The Crown Prosecution Service decided that it would not be in the interests of the public – or the public purse – to pursue this case. The coroner, aware that a very angry family was sitting in his court, ensured the police were present for the inquest. Iain did not give his statement in person, although, of course, there was reference to it. My evidence was punctuated by angry cries and much scoffing. The coroner more than once had to call for calm.
My opinion was vindicated when the coroner gave the verdict of justifiable homicide. It was delivered to a court which, for a moment, listened in complete silence. And then broke into uproar.
I slipped away as the shouting worsened. So far as I am aware, the threatened civil action against the wife did not materialize. When I got home, Chris was out and Anna was bending over her physics books in a bubble of concentration. She reminded me of Jen. As I carried in the thick files from the knifing case, I wondered if I had ever pored over my books with such concentration or if, like Chris, I had been more erratic.
‘What have you been doing today?’ she asked.
I told her about the coroner’s court, the angry relatives. It was the first time she had ever inquired directly about my job.
To my amazement, she said, ‘Can I see the photos?’
The one thing she did know about my work was that the pictures were taboo.
‘The photos of …?’
‘The husband’s body.’
She was fifteen and studying for her GCSEs. I shook my head. ‘You’re a bit young to look at pictures from the mortuary.’
‘No, really, I want to see them. I’ve seen loads of diagrams in biology.’
‘But your biology book diagrams don’t have stab wounds.’
‘I really think I can take it, Dad.’
Maybe she was right. Maybe it was time to stop shielding my children from the unusual nature of my work. Maybe all those fixed specimens in my study that were en route to lectures or court (it was scarcely possible to hide them all), the medical talk at mealtimes, maybe it all meant death was more routine for her than I’d realized.

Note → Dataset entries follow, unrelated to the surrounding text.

Lemma pool_returned_step workers a s s' :
  pool_returned s → pool_step c workers a s = Some s' → pool_returned s'.
Proof.
  intros Hret Hstep b' notes' v' Hb'.
  apply pool_step_Some in Hstep
    as [(b & k & st & st' & -> & Hb & Hk & Hfree & ->)
       |(b & notes & v & -> & Hb & ->)]; cbn [batches] in Hb'.
  - assert (b < length (batches s)) as Hlt by (by eapply lookup_lt_Some).
    destruct (decide (b = b')) as [<-|Hne];
      [|rewrite !list_lookup_insert_ne in Hb' by done; by eapply Hret].
    rewrite !list_lookup_insert_eq in Hb' by done.
    apply process_batch_Some in Hk
      as [(-> & -> & Hk)|[(i & batch & f & f' & -> & -> & Hnone & Hi & ->)
         |[(batch & f & r & -> & -> & Hsome & ->)
          |(searched & notes & v & -> & -> & Hv & ->)]]].
    + destruct Hk as [(e & _ & ->)|(batch & _ & ->)].
      * destruct Hb' as [[= <- <-]|[=]]. by right.
      * by destruct (PharmaCrew.use_async_processing c), Hb'.
    + by destruct Hb'.
    + by destruct Hb'.
    + destruct Hb' as [[= <- <-]|[=]].
      destruct searched as [[outs|e]|]; [by left| |by left].
      right. by injection Hv.
  - assert (b < length (batches s)) as Hlt by (by eapply lookup_lt_Some).
    destruct (decide (b = b')) as [<-|Hne];
      [|rewrite !list_lookup_insert_ne in Hb' by done; by eapply Hret].
    rewrite !list_lookup_insert_eq in Hb' by done.
    destruct Hb' as [[=]|[= <- <-]]. eapply Hret. by left.
Qed.

Lemma pool_reachable_returned s : pool_reachable c s → pool_returned s.
Proof.
  intros (_ & total_batches & workers & Hplan & Hreach).
  eapply (rtc_ind_r pool_returned); [| |exact Hreach].
  - intros b notes v [[[=] _]%lookup_replicate|[[=] _]%lookup_replicate].
  - intros s1 s2 _ [a Hstep] Hret. by eapply pool_returned_step.
Qed.

(** What is absorbed from a batch is what its classification delivers. *)
Lemma absorbed_classified b notes v :
  (notes, v) = process_batch_with_crew b →
  absorbed (Absorbed notes v) = classified b.
Proof.
  unfold process_batch_with_crew, classified, at_boundary. cbn.
  destruct (classify b) as [notes' [v'|e]]; by intros [= -> ->].
Qed.

(** A batch whose [crew.kickoff()] raises delivers nothing. *)
Lemma classified_kickoff_raises b e :
  kickoff b = Raises e → classified b = [].
Proof.
  intros Hk. unfold classified, classify. destruct (crew_setup b); [done|].
  rewrite Hk. destruct (is_telemetry_error e); [|done].
  unfold decode_results.
  change (clean_json_text (py "[]")) with (py "[]").
  by rewrite loads_empty_list.
Qed.

Lemma analyze_reachable s :
  pool_reachable c s →
  analyze c s = if forallb is_absorbed (batches s) then Some (all_results s)
                else None.
Proof.
  intros (Hne & total_batches & workers & Hplan & _). unfold analyze.
  destruct atts; [done|]. by rewrite Hplan.
Qed.
End Pool.

(* --------------------------------------------------------------------- *)
(** ** The run as a whole                                                 *)
(* --------------------------------------------------------------------- *)

Lemma map_by_position {A B} (g : A → B) (h : nat → B) (l : list A) n :
  (∀ i x, l !! i = Some x → g x = h (n + i)) →
  map g l = map h (seq n (length l)).
Proof.
  revert n. induction l as [|x l IH]; intros n Hl; [done|]. cbn. f_equal.
  - rewrite (Hl 0 x eq_refl). f_equal. lia.
  - apply IH. intros i y Hi. rewrite (Hl (S i) y Hi). f_equal. lia.
Qed.

Lemma tally_by_position {A} (v : A → nat) (w : nat → nat) (l : list A) n :
  (∀ i x, l !! i = Some x → v x ≤ w (n + i)) →
  tally v l ≤ tally w (seq n (length l)).
Proof.
  revert n. induction l as [|x l IH]; intros n Hl; [done|]. cbn.
  pose proof (Hl 0 x eq_refl) as H0. rewrite Nat.add_0_r in H0.
  assert (tally v l ≤ tally w (seq (S n) (length l))); [|lia].
  apply IH. intros i y Hi. specialize (Hl (S i) y Hi).
  by replace (S n + i) with (n + S i) by lia.
Qed.

Lemma delete_beyond {A} (l : list A) j : l !! j = None → delete j l = l.
Proof.
  revert j. induction l as [|x l IH]; intros [|j] Hj; try done; cbn in *.
  by rewrite IH.
Qed.

Lemma concat_delete_nil {A} (ls : list (list A)) j :
  ls !! j = Some [] → concat (delete j ls) = concat ls.
Proof.
  revert j. induction ls as [|l ls IH]; intros [|j] Hj; try done; cbn in *.
  - by injection Hj as ->.
  - by rewrite IH.
Qed.

Lemma length_concat_map {A B} (g : A → list B) (l : list A) :
  length (concat (map g l)) = tally (λ x, length (g x)) l.
Proof.
  induction l as [|x l IH]; [done|]. cbn. by rewrite length_app, IH.
Qed.

Lemma run_pool_steps `{World} c workers actions s s' :
  run_pool c workers actions s = Some s' → rtc (pool_next c workers) s s'.
Proof.
  revert s. induction actions as [|a rest IH]; intros s; cbn.
  - intros [= <-]. apply rtc_refl.
  - destruct (pool_step c workers a s) as [s1|] eqn:E1; [|done]. cbn.
    intros Hrest. eapply rtc_l; [by exists a|by apply IH].
Qed.

Section Run.
Context `{World} (c : crew).
Implicit Types (s : pool) (b : nat).

Local Notation atts := (PharmaCrew.attendees c).
Local Notation cap := (PharmaCrew.max_concurrent_searches c).

(** C1. A run of [analyze] comes to its end from wherever it is, when the
    semaphores have a permit to give: while it is under way it can take a
    step, and every step brings it closer to its end. The list it returns
    then is made, in some order, of what its batches delivered, and what a
    batch delivered is what its classification decoded or nothing: a batch
    whose pipeline raised, or whose text could not be decoded, delivered
    nothing, so the list is no longer than the records of the batches that
    succeeded. When [crew.kickoff()] raises for a batch, the list holds
    exactly what the other batches delivered, and with text for every email
    each of these delivered all its records. *)
Theorem failed_batches_contribute_nothing s :
  pool_reachable c s →
  ∃ total_batches workers,
    plan c = Returns (total_batches, workers)
    ∧ ((0 < cap)%Z →
         ∃ s' results, rtc (pool_next c workers) s s'
           ∧ analyze c s' = Some results)
    ∧ ((0 < cap)%Z → analyze c s = None → ∃ s', pool_next c workers s s')
    ∧ (∀ s', pool_next c workers s s' → outstanding c s' < outstanding c s)
    ∧ ∀ results, analyze c s = Some results →
        ∃ delivered : list (list jval),
          length delivered = total_batches
          ∧ results ≡ₚ concat delivered
          ∧ (∀ b records, delivered !! b = Some records →
               records = [] ∨ records = classified b)
          ∧ (Forall has_mail atts → (0 ≤ cap)%Z →
               delivered = map classified (seq 0 total_batches))
          ∧ length results
            ≤ tally (λ b, length (classified b)) (seq 0 total_batches)
          ∧ (∀ b notes e, classify b = (notes, Raises e) → classified b = [])
          ∧ (∀ b notes,
               classify b = (notes ++ [Skipped], Returns (JList [])) →
               classified b = [])
          ∧ ∀ j e, kickoff j = Raises e →
              results ≡ₚ concat (delete j delivered).
Proof.
  intros Hreach.
  destruct (pool_reachable_inv c s Hreach)
    as (total_batches & workers & Hplan & Hinv).
  pose proof (pool_reachable_returned c s Hreach) as Hret.
  destruct (plan_Returns c _ _ Hplan) as (Hw & _ & _ & _).
  exists total_batches, workers. split; [done|].
  rewrite (analyze_reachable c s Hreach). split; [|split; [|split]].
  - intros Hcap.
    destruct (pool_terminates c _ _ s Hcap Hw Hinv) as (s' & Hrtc & Hend).
    exists s', (all_results s'). split; [done|].
    rewrite analyze_reachable, Hend; [done|].
    destruct Hreach as (Hne & k & w & Hplan' & Hsteps).
    rewrite Hplan in Hplan'. injection Hplan' as <- <-.
    split; [done|]. exists total_batches, workers. split; [done|].
    by eapply rtc_trans.
  - intros Hcap.
    destruct (forallb is_absorbed (batches s)) eqn:Eabs; [done|]. intros _.
    by eapply pool_progress.
  - intros s'. by eapply pool_variant.
  - intros results. destruct (forallb is_absorbed (batches s)) eqn:Eabs;
      [|done]. intros [= <-].
    destruct Hinv as [Hlen _ _ Hres]. rewrite forallb_forall in Eabs.
    assert (∀ b st, batches s !! b = Some st →
              ∃ notes v, st = Absorbed notes v) as Hall.
    { intros b st Hb.
      assert (is_absorbed st = true) as Hst
        by (apply Eabs, list_elem_of_In, list_elem_of_lookup; eauto).
      destruct st as [| | | |notes v]; try done. by exists notes, v. }
    assert (∀ b records, map absorbed (batches s) !! b = Some records →
              records = [] ∨ records = classified b) as Hdel.
    { intros b records Hb. rewrite list_lookup_fmap in Hb.
      destruct (batches s !! b) as [st|] eqn:Est; [|done].
      injection Hb as <-. destruct (Hall b st Est) as (notes & v & ->).
      destruct (Hret b notes v) as [Hv| ->]; [by right| |by left].
      right. by apply absorbed_classified. }
    exists (map absorbed (batches s)).
    split; [by rewrite length_map|]. split; [done|]. split; [done|].
    split; [|split; [|split; [|split]]].
    + intros Hmail Hcap.
      destruct (pool_reachable_settled c s Hmail Hcap Hreach) as [_ _ Habs].
      rewrite <- Hlen. apply map_by_position. intros b st Hb.
      destruct (Hall b st Hb) as (notes & v & ->).
      by apply absorbed_classified, Habs.
    + rewrite Hres, length_concat_map, <- Hlen.
      apply tally_by_position. intros b st Hb.
      destruct (Hdel b (absorbed st)) as [->| ->];
        [by rewrite list_lookup_fmap, Hb|cbn; lia|done].
    + intros b notes e Hb. unfold classified. by rewrite Hb.
    + intros b notes Hb. unfold classified. by rewrite Hb.
    + intros j e Hj. rewrite Hres.
      destruct (map absorbed (batches s) !! j) as [records|] eqn:Ej.
      * destruct (Hdel j records Ej) as [->| ->].
        -- by rewrite (concat_delete_nil _ _ Ej).
        -- rewrite (classified_kickoff_raises _ _ Hj) in Ej.
           by rewrite (concat_delete_nil _ _ Ej).
      * by rewrite delete_beyond.
Qed.
(* ===================================================================== *)
(** * Rows and time markers in event mode                                 *)
(* ===================================================================== *)

Lemma flush_budget cfg s :
  (row_budget (fst (flush_if_needed cfg s)) <= row_budget s + 1)%nat /\
  (length (rows (fst (flush_if_needed cfg s))) <= row_budget s)%nat /\
  (cur_time_ticks s = None ->
   row_budget (fst (flush_if_needed cfg s)) = row_budget s).
Proof.
  unfold flush_if_needed, row_budget.
  destruct (cur_time_ticks s) eqn:Ek; [| cbn; rewrite Ek; lia].
  destruct (changed_at_time s); cbn [negb];
    [| cbn; rewrite Ek; repeat split; (lia || discriminate)].
  destruct (PyFloat.int_mul _ _) as [t |];
    [| cbn; rewrite Ek; repeat split; (lia || discriminate)].
  destruct (below_tmin cfg t);
    [cbn; rewrite Ek; repeat split; (lia || discriminate) |].
  destruct (above_tmax cfg t);
    [cbn; rewrite Ek; repeat split; (lia || discriminate) |].
  assert (H : cur_time_ticks (emit_row cfg t s) = Some z /\
              (length (rows (emit_row cfg t s)) <= length (rows s) + 1)%nat).
  { unfold emit_row. destruct (row_values _ _); cbn; rewrite ?Ek;
      [split; [reflexivity | lia] |].
    rewrite length_app. cbn. split; [reflexivity | lia]. }
  destruct H as [H1 H2].
  destruct (st (emit_row cfg t s)); cbn; rewrite H1;
    repeat split; (lia || discriminate).
Qed.

Lemma event_line_budget cfg s line :
  (row_budget (event_line cfg s line)
   <= row_budget s + (if is_marker line then 1 else 0))%nat.
Proof.
  unfold event_line, is_marker.
  destruct (st s); try lia.
  destruct (header_done s); cbn [negb].
  2: { destruct (PyStr.contains _ _); cbn; unfold row_budget; cbn; lia. }
  destruct (String.eqb _ EmptyString); [lia |].
  destruct (RE_TIME _) as [g |].
  - destruct (flush_budget cfg s) as (A & B & C).
    destruct (flush_if_needed cfg s) as [s' stop]. cbn [fst] in *.
    destruct (st s'); try lia.
    destruct stop; unfold row_budget in *; cbn.
    + destruct (cur_time_ticks s'); lia.
    + destruct (cur_time_ticks s) eqn:Ek.
      * lia.
      * specialize (C eq_refl). destruct (cur_time_ticks s'); lia.
  - destruct (starts_dollar_or_hash _); [lia |].
    destruct (value_change_frame true cfg (PyStr.rstrip line) s)
      as (A & _ & _ & B).
    unfold row_budget. rewrite A, B. lia.
Qed.

(** X16. Event mode writes at most one row for each time marker of the
    input. *)
Theorem event_rows_at_most_markers (cfg : config) (lines : list string) :
  (length (rows (event_run cfg lines))
   <= length (List.filter is_marker lines))%nat.
Proof.
  unfold event_run, event_loop.
  assert (G : forall l s,
             (row_budget (fold_left (event_line cfg) l s)
              <= row_budget s + length (List.filter is_marker l))%nat).
  { induction l as [| x l IH]; intros s; cbn [fold_left List.filter];
      [cbn; lia |].
    specialize (IH (event_line cfg s x)).
    pose proof (event_line_budget cfg s x) as H.
    destruct (is_marker x); cbn [length]; lia. }
  specialize (G lines (init_state (cfg_signals cfg))).
  set (s := fold_left (event_line cfg) lines _) in *.
  change (row_budget (init_state (cfg_signals cfg))) with 0%nat in G.
  unfold event_finish.
  destruct (st s).
  - destruct (flush_budget cfg s) as (_ & B & _). lia.
  - unfold row_budget in G. lia.
  - unfold row_budget in G. lia.
  - unfold row_budget in G. lia.
Qed.

Lemma scalar_assign_pending val s name :
  changed_at_time (scalar_assign true val s name) = false ->
  changed_at_time s = false /\
  cur_vals (scalar_assign true val s name) = cur_vals s.
Proof.
  unfold scalar_assign. destruct (st s); auto.
  destruct (cur_vals s !! name); [| auto].
  destruct (bool_decide _); [auto |]. cbn. rewrite orb_true_r.
  discriminate.
Qed.

Lemma vector_assign_pending bits s b :
  changed_at_time (vector_assign true bits s b) = false ->
  changed_at_time s = false /\
  cur_vals (vector_assign true bits s b) = cur_vals s.
Proof.
  unfold vector_assign. destruct (st s); auto.
  destruct b as [[bit_name offset] width].
  destruct (raw_bit bits offset width); [| auto].
  destruct (bool_decide _); [auto |]. cbn. rewrite orb_true_r.
  discriminate.
Qed.

Lemma fold_left_pending {B} (f : state -> B -> state) :
  (forall s b, changed_at_time (f s b) = false ->
               changed_at_time s = false /\ cur_vals (f s b) = cur_vals s) ->
  forall l s,
    changed_at_time (fold_left f l s) = false ->
    changed_at_time s = false /\ cur_vals (fold_left f l s) = cur_vals s.
Proof.
  intros Hf l. induction l as [| b l IH]; intros s H; cbn in *; [auto |].
  destruct (IH _ H) as [H1 H2]. destruct (Hf _ _ H1) as [H3 H4].
  split; [exact H3 | congruence].
Qed.

Lemma value_change_pending cfg line s :
  changed_at_time (value_change true cfg line s) = false ->
  changed_at_time s = false /\
  cur_vals (value_change true cfg line s) = cur_vals s.
Proof.
  unfold value_change.
  destruct (RE_SCALAR line) as [[val sid] |].
  - destruct (ODict.get sid _); [| auto].
    apply fold_left_pending. intros a b. apply scalar_assign_pending.
  - destruct (RE_VECTOR line) as [[bits sid] |]; [| auto].
    destruct (ODict.get sid _); [| auto].
    apply fold_left_pending. intros a b. apply vector_assign_pending.
Qed.

Lemma flush_synced cfg s :
  tmin cfg = None -> tmax cfg = None ->
  (changed_at_time s = false -> synced cfg s) ->
  let s' := fst (flush_if_needed cfg s) in
  (changed_at_time s' = false -> synced cfg s') /\
  (st s' = Running -> cur_time_ticks s <> None ->
   changed_at_time s' = false) /\
  snd (flush_if_needed cfg s) = false /\
  cur_time_ticks s' = cur_time_ticks s.
Proof.
  intros Hlo Hhi H. cbn zeta. unfold flush_if_needed.
  destruct (cur_time_ticks s) eqn:Ek.
  2: { cbn. rewrite Ek. repeat split; auto. intros _ K.
       now contradiction K. }
  destruct (changed_at_time s) eqn:Ec; cbn [negb].
  2: { cbn. rewrite Ek, Ec. repeat split; auto. }
  destruct (PyFloat.int_mul _ _) as [t |].
  2: { cbn. rewrite Ek, Ec. repeat split; discriminate. }
  unfold below_tmin, above_tmax. rewrite Hlo, Hhi.
  unfold emit_row.
  destruct (row_values (cur_vals s) (cfg_signals cfg)) as [k | vs] eqn:Ev.
  - cbn. rewrite Ek, Ec. repeat split; discriminate.
  - change (st (write_row s (t, vs))) with (st s).
    destruct (st s) eqn:Hst; cbn; rewrite ?Ek, ?Ec, ?Hst;
      repeat split; try discriminate.
    intros _. unfold synced. cbn. now rewrite last_snoc.
Qed.

Lemma event_line_synced cfg s line :
  tmin cfg = None -> tmax cfg = None ->
  (changed_at_time s = false -> synced cfg s) ->
  changed_at_time (event_line cfg s line) = false ->
  synced cfg (event_line cfg s line).
Proof.
  intros Hlo Hhi H. unfold event_line.
  destruct (st s); try exact H.
  destruct (header_done s); cbn [negb].
  2: { destruct (PyStr.contains _ _); exact H. }
  destruct (String.eqb _ EmptyString); [exact H |].
  destruct (RE_TIME _) as [g |].
  - destruct (flush_synced cfg s Hlo Hhi H) as (A & _ & B & _).
    destruct (flush_if_needed cfg s) as [s' stop]. cbn [fst snd] in *.
    subst stop. destruct (st s'); exact A.
  - destruct (starts_dollar_or_hash _); [exact H |].
    intros Hc. destruct (value_change_pending _ _ _ Hc) as [H1 H2].
    unfold synced. rewrite value_change_rows, H2. exact (H H1).
Qed.
Lemma _trigger_alert_idle name details confidence frame (st : state) :
  alert_active (fst st) = false ->
  exists o st',
    _trigger_alert name details confidence frame st = (o, st')
    /\ alert_active (fst st') = true
    /\ alert_log (fst st') =
         (alert_log (fst st) ++
          [alert_record (isoformat (now (ticks (snd st))))
                        name details confidence])%list
    /\ known_faces (fst st') = known_faces (fst st)
    /\ known_names (fst st') = known_names (fst st)
    /\ known_details (fst st') = known_details (fst st)
    /\ confidence_threshold (fst st') = confidence_threshold (fst st).
Proof.
  intros Hidle. unfold _trigger_alert, _play_alert_sound. unfold_monad.
  simpl. rewrite Hidle.
  destruct (imwrite _ frame) as [ok | exn]; simpl.
  - destruct (play_sound) as [[] | exn]; simpl;
      eexists _, _; repeat split; reflexivity.
  - eexists _, _; repeat split; reflexivity.
Qed.

Lemma debounce_step_spec (i : debounce_input) (st : state) :
  exists st' new,
    debounce_step i st = (Ret tt, st')
    /\ alert_log (fst st') = (alert_log (fst st) ++ new)%list
    /\ length new = idle_to_active (alert_active (fst st)) [i]
    /\ alert_active (fst st') =
         match i with accepted_match _ _ _ _ => true | cooldown_expiry => false end.
Proof.
  destruct i as [name details confidence frame | ]; simpl.
  - destruct (alert_active (fst st)) eqn:Hflag.
    + exists st, []. unfold try_except.
      rewrite _trigger_alert_active by assumption.
      rewrite app_nil_r. auto.
    + destruct (_trigger_alert_idle name details confidence frame st Hflag)
        as (o & st1 & Hrun & Hact & Hlog & _).
      unfold try_except. rewrite Hrun.
      destruct o as [[] | exn].
      * exists st1, [alert_record (isoformat (now (ticks (snd st))))
                                  name details confidence].
        auto.
      * eexists _, [alert_record (isoformat (now (ticks (snd st))))
                                 name details confidence].
        unfold_monad. simpl. auto.
  - exists (set_alert_active false (fst st), snd st), [].
    unfold _reset_alert. unfold_monad. simpl.
    rewrite app_nil_r. auto.
Qed.

Lemma debounce_run_spec (ins : list debounce_input) : forall st : state,
  exists st' new,
    for_each ins debounce_step st = (Ret tt, st')
    /\ alert_log (fst st') = (alert_log (fst st) ++ new)%list
    /\ length new = idle_to_active (alert_active (fst st)) ins.
Proof.
  induction ins as [| i ins IH]; intros st.
  - exists st, []. simpl. rewrite app_nil_r. auto.
  - destruct (debounce_step_spec i st) as (st1 & new1 & Hstep & Hlog1 & Hlen1 & Hact1).
    destruct (IH st1) as (st2 & new2 & Hrun & Hlog2 & Hlen2).
    exists st2, (new1 ++ new2)%list.
    simpl. unfold bind. rewrite Hstep. split; [exact Hrun |].
    split.
    + rewrite Hlog2, Hlog1. now rewrite app_assoc.
    + rewrite length_app, Hlen1, Hlen2, Hact1.
      destruct i; simpl; lia.
Qed.

Lemma debounce_run_active (ins : list debounce_input) (st : state) :
  alert_active (fst st) = true ->
  Forall (fun i => i <> cooldown_expiry) ins ->
  for_each ins debounce_step st = (Ret tt, st).
Proof.
  intros Hactive Hins. induction Hins as [| i ins Hi _ IH]; [reflexivity |].
  destruct i as [name details confidence frame | ]; [| congruence].
  simpl. unfold bind, try_except.
  rewrite _trigger_alert_active by assumption. exact IH.
Qed.

(** C2: while [alert_active] is true, an accepted match changes nothing
    at all (no alert record, no image written, no sound, no timer), and
    so does any run of accepted matches; over any sequence of accepted
    matches and cooldown expiries the alert log grows by exactly one
    record per Idle-to-Active transition. *)
Theorem debounce_one_alert_per_transition (st : state) :
  (forall name details confidence frame,
      alert_active (fst st) = true ->
      _trigger_alert name details confidence frame st = (Ret tt, st))
  /\ (forall ins,
      alert_active (fst st) = true ->
      Forall (fun i => i <> cooldown_expiry) ins ->
      for_each ins debounce_step st = (Ret tt, st))
  /\ (forall ins,
      exists st' new,
        for_each ins debounce_step st = (Ret tt, st')
        /\ alert_log (fst st') = (alert_log (fst st) ++ new)%list
        /\ length new = idle_to_active (alert_active (fst st)) ins).
Proof.
  split; [| split].
  - intros. now apply _trigger_alert_active.
  - intros. now apply debounce_run_active.
  - intros. apply debounce_run_spec.
Qed.
(** [mainGetObjectIfMatch] returns [nil] only if the response to the
    request built with the invalid entity tag passed the verification for
    the request that must fail. *)
Lemma mainGetObjectIfMatch_passes_only_on_412 (config : ServerConfig)
    (seed1 seed2 : Z) (randomBuf : list byte) (readErr : option error)
    (w : world) :
  snd (run (mainGetObjectIfMatch config seed1 seed2 randomBuf readErr)
         (startIn w)) = Return None ->
  exists bucket object w0 w1 badReq badRes,
    NewGetObjectIfMatchReq config bucket object "1234567890" w0
    = Some (w1, inr badReq)
    /\ ExecRequest badReq w1 = inr badRes
    /\ GetObjectIfMatchVerify badRes [] "412 Precondition Failed" true = None.
Proof.
  run_main. main_cases; simpl; intros [=]; subst.
  do 6 eexists. split_and!; eassumption.
Qed.

(** C8: the response to the GET whose [If-Match] carries an entity tag
    that does not match (["1234567890"]) passes the verification exactly
    when the standard headers are accepted, the body decodes to an error
    document whose code is ["PreconditionFailed"] and the status is 412; a
    document with any other code yields the verification error that names
    the code received; and [mainGetObjectIfMatch] returns [nil] only if the
    response to that request passed this verification. *)
Theorem if_match_failure_is_precondition_failed (res : Http.Response)
    (config : ServerConfig) (seed1 seed2 : Z) (randomBuf : list byte)
    (readErr : option error) (w : world) :
  (GetObjectIfMatchVerify res [] "412 Precondition Failed" true = None
   <-> verifyStandardHeaders (Http.Header res) = None
       /\ (exists errBody,
             xmlDecode (Http.Body res) = inr errBody
             /\ Minio.Code errBody = "PreconditionFailed")
       /\ Http.Status res = "412 Precondition Failed")
  /\ (forall errBody,
        verifyStandardHeaders (Http.Header res) = None ->
        xmlDecode (Http.Body res) = inr errBody ->
        Minio.Code errBody <> "PreconditionFailed" ->
        GetObjectIfMatchVerify res [] "412 Precondition Failed" true
        = Some (Errorf
                  "Unexpected Error Response: wanted PreconditionFailed, got %v"
                  [VStr (Minio.Code errBody)]))
  /\ (snd (run (mainGetObjectIfMatch config seed1 seed2 randomBuf readErr)
             (startIn w)) = Return None ->
      exists bucket object w0 w1 badReq badRes,
        NewGetObjectIfMatchReq config bucket object "1234567890" w0
        = Some (w1, inr badReq)
        /\ ExecRequest badReq w1 = inr badRes
        /\ GetObjectIfMatchVerify badRes [] "412 Precondition Failed" true
           = None).
Proof.
  destruct (GetObjectIfMatchVerify_must_fail res) as [H1 H2].
  split_and!; [exact H1 | exact H2 |].
  apply mainGetObjectIfMatch_passes_only_on_412.
Qed.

I said, ‘I’ll show you the wounds on the wife and we’ll see how you get on. Since she’s very much alive. And you can tell me if you think she stabbed herself to make it look as if her husband attacked her.’
Anna’s eyes lit up.
‘I thought she didn’t, the coroner thought she didn’t, but Iain West wrote a scathing report saying she did.’
Anna nodded enthusiastically.
‘And this is not, I repeat not, to be discussed with anyone outside this family,’ I added sternly. She gave me a withering look.
‘Duh. I know all that.’
We spent an odd but strangely bonding half hour discussing wounds. Their ugliness seemed not to bother Anna at all. Finally, at her pleading, I showed her the pictures of the husband, of the stab wound to the heart that had killed him. Cleaned up in the mortuary, it looked unspectacular.
‘He’s just like an asleep person,’ she said. ‘Dead bodies aren’t scary really.’
‘They aren’t scary at all, but I’m not showing you the pictures of his insides, all the same.’
She shrugged.
‘OK,’ she said, ‘but it wouldn’t bother me.’
It did occur to me, for the first time, that Anna might be discovering her inner pathologist.
‘I thought you and Chris both wanted to be vets,’ I said.
‘He does. I do. But I might want to be a doctor.’
‘Well, I wouldn’t think of becoming a pathologist, certainly not a forensic pathologist.’
She blinked at me in surprise. Even I was surprised to hear myself.
‘But Mum says you love your job!’ she protested.
‘I do. But …’ But what? Suddenly the courtroom humiliations, the angry relatives, the many faces of grief, the healthy old ladies whose deaths no one had thought suspicious and who had now been disturbed in their graves: it all seemed like something I wanted my daughter to avoid.
‘Dad?’ She sounded alarmed. ‘What’s up?’
I said, ‘Anna, I’ve just realized something. It’s time I took up flying again.’